(* ===== verification/Signal.v ===== *)
(** * Termination signals (crates/up4-io/src/signal.rs)

    The stop flag, the mask, and the thread that turns a signal into the flag.
    A process is what the kernel knows of it that matters here: the signals it
    blocks, those pending, whether the watcher is parked in [sigwait], and
    whether a default action has killed it. *)

From S2P Require Import Prelude.

Definition SIGINT : nat := 2.
Definition SIGTERM : nat := 15.
Definition TERMINATING : list nat := [SIGTERM; SIGINT].

(** The thread of [spawn_watcher]: not there, waiting, or returned. *)
Inductive Watcher := NoWatcher | Parked (set : list nat) | Returned (signum : option nat).

Record Process := mkProcess {
  blocked : list nat;
  pending : gset nat;
  watcher : Watcher;
  stop : bool;
  killed : option nat;
}.

(** [Stop::new], [requested], [request]: one flag, shared by every clone. *)
Definition stop_new : bool := false.
Definition requested (p : Process) : bool := stop p.
Definition request (p : Process) : Process := mkProcess (blocked p) (pending p) (watcher p) true (killed p).

Definition process_new : Process := mkProcess [] ∅ NoWatcher stop_new None.

(** [terminating_set], given whether the libc calls that build it succeed. *)
Definition terminating_set (built : option string) : result (list nat) string :=
  match built with Some e => Err e | None => Ok TERMINATING end.

(** [block_terminating_signals]; [masked] is the error of [pthread_sigmask]. *)
Definition block_terminating_signals (built masked : option string) (p : Process) : Process * result unit string :=
  match terminating_set built with
  | Err e => (p, Err e)
  | Ok set =>
      match masked with
      | Some e => (p, Err e)
      | None => (mkProcess (blocked p ++ set) (pending p) (watcher p) (stop p) (killed p), Ok tt)
      end
  end.

(** [spawn_watcher]; [spawned] is the error of creating the thread. *)
Definition spawn_watcher (built spawned : option string) (p : Process) : Process * result unit string :=
  match terminating_set built with
  | Err e => (p, Err e)
  | Ok set =>
      match spawned with
      | Some e => (p, Err e)
      | None => (mkProcess (blocked p) (pending p) (Parked set) (stop p) (killed p), Ok tt)
      end
  end.

(** What may happen: a signal is sent to the process; the watcher runs, its
    [sigwait] failing or not; anyone else sets the flag. *)
Inductive Happening := Sent (signum : nat) | Watch (fails : bool) | Requested.

(** The default action of either signal ends the process. *)
Definition happens (h : Happening) (p : Process) : Process :=
  match killed p with
  | Some _ => p
  | None =>
      match h with
      | Sent s =>
          if decide (s ∈ blocked p) then mkProcess (blocked p) ({[ s ]} ∪ pending p) (watcher p) (stop p) None
          else if decide (s ∈ TERMINATING) then mkProcess (blocked p) (pending p) (watcher p) (stop p) (Some s)
          else p
      | Watch fails =>
          match watcher p with
          | Parked set =>
              if fails then request (mkProcess (blocked p) (pending p) (Returned None) (stop p) None)
              else match list_find (fun s => s ∈ pending p) set with
                   | Some (_, s) =>
                       request (mkProcess (blocked p) (pending p ∖ {[ s ]}) (Returned (Some s)) (stop p) None)
                   | None => p
                   end
          | _ => p
          end
      | Requested => request p
      end
  end.

Definition happen_all (hs : list Happening) (p : Process) : Process := fold_left (fun p h => happens h p) hs p.

(** ** What the mask and the watcher give *)

(** A process that did what [up4d] does first. *)
Record guarded (p : Process) : Prop := {
  gd_alive : killed p = None;
  gd_mask : forall s, s ∈ TERMINATING -> s ∈ blocked p;
  gd_watch : watcher p = Parked TERMINATING \/ exists r, watcher p = Returned r /\ stop p = true;
}.

Lemma guarded_step h p : guarded p -> guarded (happens h p) /\ (stop p = true -> stop (happens h p) = true).
Proof.
  intros [Ha Hm Hw]. unfold happens. rewrite Ha. destruct h as [s | fails |].
  - destruct (decide (s ∈ blocked p)) as [| Hb]; [by split |].
    rewrite decide_False by (intros Hs; by apply Hb, Hm). by split.
  - destruct Hw as [Hw | (r & Hw & Hs)]; rewrite Hw; [| by split; [split; eauto |]].
    destruct fails; [split; [split; [done | done | right; eauto] | done] |].
    destruct (list_find _ _) as [[i s] |]; [split; [split; [done | done | right; eauto] | done] |].
    split; [split; eauto | done].
  - split; [| done]. split; [done | done |]. destruct Hw as [Hw | (r & Hw & _)]; [by left | right; eauto].
Qed.

Lemma guarded_run hs p : guarded p -> guarded (happen_all hs p) /\ (stop p = true -> stop (happen_all hs p) = true).
Proof.
  unfold happen_all. revert p. induction hs as [| h hs IH]; intros p Hp; [done |]. cbn [fold_left].
  destruct (guarded_step h p Hp) as [H1 H2]. destruct (IH _ H1) as [H3 H4]. split; [done | auto].
Qed.

Lemma guarded_start p :
  fst (spawn_watcher None None (fst (block_terminating_signals None None process_new))) = p -> guarded p.
Proof. intros <-. split; [done | done | by left]. Qed.

(** A node that masked the signals and started the watcher is never killed by
    one; once a signal was sent, the watcher's next turn sets the flag, and the
    flag stays set.  A second signal does not take its default action: it stays
    pending, since nobody waits for it and every thread blocks it. *)
Theorem signals_become_the_flag (p0 : Process) (hs : list Happening) :
  fst (spawn_watcher None None (fst (block_terminating_signals None None process_new))) = p0 ->
  let p := happen_all hs p0 in
  killed p = None
  /\ (forall s, s ∈ TERMINATING -> stop (happens (Watch false) (happens (Sent s) p)) = true)
  /\ (forall s, s ∈ TERMINATING -> watcher p <> Parked TERMINATING ->
        killed (happens (Sent s) p) = None /\ s ∈ pending (happens (Watch false) (happens (Sent s) p))).
Proof.
  intros Hp p. destruct (guarded_run hs p0 (guarded_start p0 Hp)) as [Hg _]. fold p in Hg.
  pose proof Hg as [Ha Hm Hw]. split; [done |].
  assert (forall s, s ∈ TERMINATING ->
    happens (Sent s) p = mkProcess (blocked p) ({[ s ]} ∪ pending p) (watcher p) (stop p) None) as Hsent.
  { intros s Hs. unfold happens. rewrite Ha. by rewrite decide_True by by apply Hm. }
  split.
  - intros s Hs. rewrite Hsent by done. unfold happens. cbn [killed watcher].
    destruct Hw as [Hw | (r & Hw & Hst)]; rewrite Hw; [| done].
    destruct (list_find _ _) as [[i x] |] eqn:E; [done |]. cbn [pending] in E.
    apply list_find_None in E. rewrite Forall_forall in E. exfalso. apply (E s Hs). set_solver.
  - intros s Hs Hn. rewrite Hsent by done. split; [done |]. unfold happens. cbn [killed watcher].
    destruct Hw as [Hw | (r & Hw & _)]; [done |]. rewrite Hw. cbn [pending]. set_solver.
Qed.

Lemma signals_witness :
  let p := fst (spawn_watcher None None (fst (block_terminating_signals None None process_new))) in
  stop (happen_all [Sent SIGTERM; Watch false] p) = true
  /\ killed (happen_all [Sent SIGTERM; Watch false; Sent SIGTERM] p) = None.
Proof.
  intros p. pose proof (signals_become_the_flag p [] eq_refl) as (_ & H & _).
  pose proof (signals_become_the_flag p [Sent SIGTERM; Watch false; Sent SIGTERM] eq_refl) as (Hk & _).
  split; [apply (H SIGTERM); left | exact Hk].
Defined.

# # # # #

Each line above that includes "Record" counts once; state the total and nothing more.

2